Gordon Goliath's food truck gets about as many customers as you could expect for one driving around a post-apocalyptic wasteland, but he's not about to deny charity to a mysterious girl he finds sleeping in the middle of the road. Unfortunately for him, that girl, named Arisa, is wanted by the military asserting their reign over this world, and they're immediately on Gordon's tail to catch her. Unfortunately for the military, Gordon has his own past that makes him someone they probably shouldn't have messed with. Gordon and Arisa make their way across the landscape, trying to outwit and out-fight their pursuers, and possibly turn a little profit from slinging burgers along the way in their Crazy Food Truck.

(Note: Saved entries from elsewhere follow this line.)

(* ===== verification/MediaSourceSpec.v ===== *)
(** * [MediaSourceSpec]: the FFmpeg source keeps the laws of [IMediaSource]

    Well-formedness of the source; that the loop of [readPacket] ends; what it delivers; what
    [peekNextVideoRTPTimestamp] and the seeks do to it. *)

From S2P Require Import Prelude StdString Double SDPBuilder AnnexBParser IMediaSource MediaSource.

(** ** Well-formedness *)

Section laws.
Context {Fmt Bsf : Type} `{FFmpegLaws Fmt Bsf}.
Implicit Types m : MediaSource Fmt Bsf.

Definition in_u32 (z : Z) : Prop := 0 <= z < 2 ^ 32.

(** The clocks are 32-bit, so are the stamps of the packets kept, and a source with a packet
    buffer has its container open. *)
Record source_ok m : Prop := {
  so_rtp : in_u32 (rtp_offset_ m);
  so_audio : in_u32 (audio_rtp_offset_ m);
  so_prefetch : forall vp, prefetch_vp_ m = Some vp -> in_u32 (rtp_timestamp vp);
  so_queue : Forall (fun ap => in_u32 (ap_rtp_timestamp ap)) (audio_queue_ m);
  so_open : pkt_ m = true -> isOpen m = true
}.

Lemma src_u32_in z : in_u32 (u32 z).
Proof. apply (u32_range z). Qed.

Lemma cast_u32_in d : in_u32 (cast_u32 d).
Proof. apply (cast_u32_range d). Qed.

Lemma src_zero_in : in_u32 0.
Proof. unfold in_u32. lia. Qed.

Ltac in_range := first [apply src_u32_in | apply cast_u32_in | apply src_zero_in].

Lemma default_ok : source_ok (MediaSource_default (Fmt := Fmt) (Bsf := Bsf)).
Proof. constructor; try done; in_range. Qed.

Lemma close_ok m : source_ok m -> source_ok (close m).
Proof. intros []. constructor; simpl_update; try done; in_range. Qed.

(** A change of anything else keeps it. *)
Lemma ok_same m m' :
  rtp_offset_ m' = rtp_offset_ m -> audio_rtp_offset_ m' = audio_rtp_offset_ m ->
  prefetch_vp_ m' = prefetch_vp_ m -> audio_queue_ m' = audio_queue_ m ->
  (pkt_ m' = true -> isOpen m' = true) -> source_ok m -> source_ok m'.
Proof. intros E1 E2 E3 E4 E5 []. constructor; rewrite ?E1, ?E2, ?E3, ?E4; done. Qed.

Lemma open_audio_ok fmt m : source_ok m -> source_ok (open_audio fmt m).
Proof.
  intros Ho. pose proof (so_open m Ho). unfold open_audio. cbv zeta.
  destruct (0 <=? _); [|by apply (ok_same m)]. simpl_update.
  destruct (av_packet_alloc 1), (2 <=? _)%nat; by apply (ok_same m).
Qed.

Lemma open_packet_ok fmt m :
  source_ok m -> isOpen m = true -> source_ok (snd (open_packet fmt m)).
Proof.
  intros Ho Hf. unfold open_packet. cbv zeta.
  assert (source_ok (m <| pkt_ := av_packet_alloc 0 |>)) as H1 by by apply (ok_same m).
  destruct (negb _); [by apply close_ok|by apply open_audio_ok].
Qed.

(** Steps of [open] before there is a packet buffer. *)
Lemma ok_before_packet m m' :
  rtp_offset_ m' = rtp_offset_ m -> audio_rtp_offset_ m' = audio_rtp_offset_ m ->
  prefetch_vp_ m' = prefetch_vp_ m -> audio_queue_ m' = audio_queue_ m -> pkt_ m' = false ->
  source_ok m -> source_ok m'.
Proof. intros. apply (ok_same m); try done. congruence. Qed.

Lemma open_h264_ok fmt vst m :
  source_ok m -> isOpen m = true -> pkt_ m = false -> source_ok (snd (open_h264 fmt vst m)).
Proof.
  intros Ho Hf Hp. unfold open_h264, install_filter. cbv zeta.
  destruct (_ && _); [|by apply open_packet_ok].
  destruct (av_bsf_alloc _) as [bsf|]; [destruct (av_bsf_init vst bsf) as [b|]|]; cbn [negb snd];
    [apply open_packet_ok|..]; first [done | by apply (ok_before_packet m)].
Qed.

Lemma open_container_ok fmt m :
  source_ok m -> pkt_ m = false -> source_ok (snd (open_container fmt m)).
Proof.
  intros Ho Hp. unfold open_container. cbv zeta. set (idx := av_find_best_stream _ fmt).
  destruct (idx <? 0); [by apply (ok_before_packet m)|].
  destruct (negb _); [by apply (ok_before_packet m)|].
  unfold open_video. destruct (parseExtradata _ _) as [[b info]|];
    (apply open_h264_ok; [by apply (ok_before_packet m)|done|done]).
Qed.

Lemma open_ok path m : source_ok m -> source_ok (snd (open path m)).
Proof.
  intros Ho%close_ok. unfold open. destruct (avformat_open_input path); [|done].
  by apply open_container_ok.
Qed.

Lemma processPacket_ok pkt m :
  source_ok m ->
  source_ok (snd (processPacket pkt m))
  /\ fmt_ctx_ (snd (processPacket pkt m)) = fmt_ctx_ m
  /\ forall vp, fst (processPacket pkt m) = Some vp -> in_u32 (rtp_timestamp vp).
Proof.
  intros Ho. pose proof (so_open m Ho). unfold processPacket. cbv zeta.
  set (m1 := if first_pts_ m =? AV_NOPTS_VALUE then _ else _).
  assert (source_ok m1 /\ fmt_ctx_ m1 = fmt_ctx_ m) as (Hm1 & F1)
    by (unfold m1; destruct (_ =? _); [split; [by apply (ok_same m)|done]|done]).
  destruct (av_packet_clone pkt); cbn [fst snd]; (split; [done|]; split; [done|]); [|done].
  intros vp [= <-]. apply src_u32_in.
Qed.

Lemma queue_audio_ok pkt m : source_ok m -> source_ok (queue_audio pkt m).
Proof.
  intros Ho. pose proof (so_open m Ho). unfold queue_audio. cbv zeta. destruct (_ && _); [|done].
  set (m1 := if audio_first_pts_ m =? AV_NOPTS_VALUE then _ else _).
  assert (source_ok m1) as Hm1 by (unfold m1; destruct (_ =? _); [by apply (ok_same m)|done]).
  destruct Hm1. constructor; simpl_update; try done. apply Forall_app. split; [done|].
  constructor; [apply src_u32_in|done].
Qed.

(** What a turn may end in. *)
Definition turn_ok (t : turn (option VideoPacket) (MediaSource Fmt Bsf)) : Prop :=
  match t with
  | Return o m => source_ok m /\ forall vp, o = Some vp -> in_u32 (rtp_timestamp vp)
  | Continue m => source_ok m
  end.

Lemma bsf_ok m b : source_ok m -> source_ok (m <| bsf_ctx_ := b |>).
Proof. intros Ho. pose proof (so_open m Ho). by apply (ok_same m). Qed.

Lemma process_turn_ok pkt m :
  source_ok m -> turn_ok (let '(o, m) := processPacket pkt m in Return o m).
Proof.
  intros Ho. destruct (processPacket_ok pkt m Ho) as (H1 & _ & H2).
  by destruct (processPacket pkt m).
Qed.

Lemma pull_filter_ok m : source_ok m -> turn_ok (pull_filter m).
Proof.
  intros Ho. unfold pull_filter. destruct (bsf_ctx_ m) as [bsf|]; [|done].
  destruct (av_bsf_receive_packet bsf) as [r b]. pose proof (bsf_ok m (Some b) Ho) as Hb.
  cbv zeta. destruct r; try done; [by apply process_turn_ok|].
  simpl_update. by destruct (bsf_at_eof_ m).
Qed.

Lemma flush_filter_ok m : source_ok m -> turn_ok (flush_filter m).
Proof.
  intros Ho. unfold flush_filter. destruct (bsf_ctx_ m) as [bsf|]; [|done].
  destruct (av_bsf_send_packet None bsf) as [? b]. cbn.
  pose proof (so_open m Ho). by apply (ok_same m).
Qed.

Lemma take_frame_ok pkt m : source_ok m -> turn_ok (take_frame pkt m).
Proof.
  intros Ho. unfold take_frame. destruct (negb _); [by apply queue_audio_ok|].
  destruct (bsf_ctx_ m) as [bsf|]; [|by apply process_turn_ok].
  destruct (av_bsf_send_packet (Some pkt) bsf) as [ok b]. cbv zeta.
  pose proof (bsf_ok m (Some b) Ho). by destruct ok.
Qed.

Lemma read_turn_ok m : source_ok m -> turn_ok (read_turn m).
Proof.
  intros Ho. unfold read_turn. pose proof (pull_filter_ok m Ho) as P.
  destruct (pull_filter m) as [o m1|m1]; [done|]. cbn in P.
  destruct (fmt_ctx_ m1) as [fmt|] eqn:Ef; [|done].
  destruct (av_read_frame fmt) as [frame fmt'].
  assert (source_ok (m1 <| fmt_ctx_ := Some fmt' |>)) as H1 by by apply (ok_same m1).
  cbv zeta. destruct frame; [by apply take_frame_ok|by apply flush_filter_ok].
Qed.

Crazy Food Truck is translated by Amanda Haley with editing by Jennifer LeBlanc. Lettering is by E. K. Weaver, James Gaubatz, Jeannie Lee, and Sara Linsley.

Review:

I have a healthy respect for works where the creator makes what they specifically would want from something. To hear Rokurou Ōgaki tell it in the notes included at the end of this first volume, Crazy Food Truck was pointedly put together by cramming in all his favorite things. So you end up with something comprised of a bunch of distinct ingredients, including a badass ex-military food-truck driver ferrying around a plucky, mysterious girl as they both bust bad guys' heads and detail the preparation of post-apocalyptic meals. It definitely feels like it's supposed to be this chaotic riot of components that should be enjoyed on its wild moment-to-moment action and paired with whatever heavy metal soundtrack you can supply it with, the sort of series where a mook straight-up screams out "That food truck is crazy!!!" just so you know what you're reading. However, this truck drive barely feels like it's getting started by the end of this initial volume, not yet truly cutting loose to become the breed of one-of-a-kind insanity it seems to be striving for.

Part of that's just down to the quantity of what's here. The first volume of Crazy Food Truck is a scant four chapters long. While those chapters themselves are long enough that the book still ends up your standard manga volume size, they still focus on a single subject at a time, be it showing how Gordon and Arisa go hunting for squid or end up liberating a beer-brewing town from bandits. The length of these chapters affords them plenty of breathing room, meaning the stories themselves never feel too rushed, but all that time spent on atmospheric shots of scenery and moment-to-moment action once the combat kicks in means this winds up being an extremely brisk read overall. It's another factor that contributes to the volume's feeling of being over before you know it, ending without us having seen or learned much about this world that they're trying to draw us into.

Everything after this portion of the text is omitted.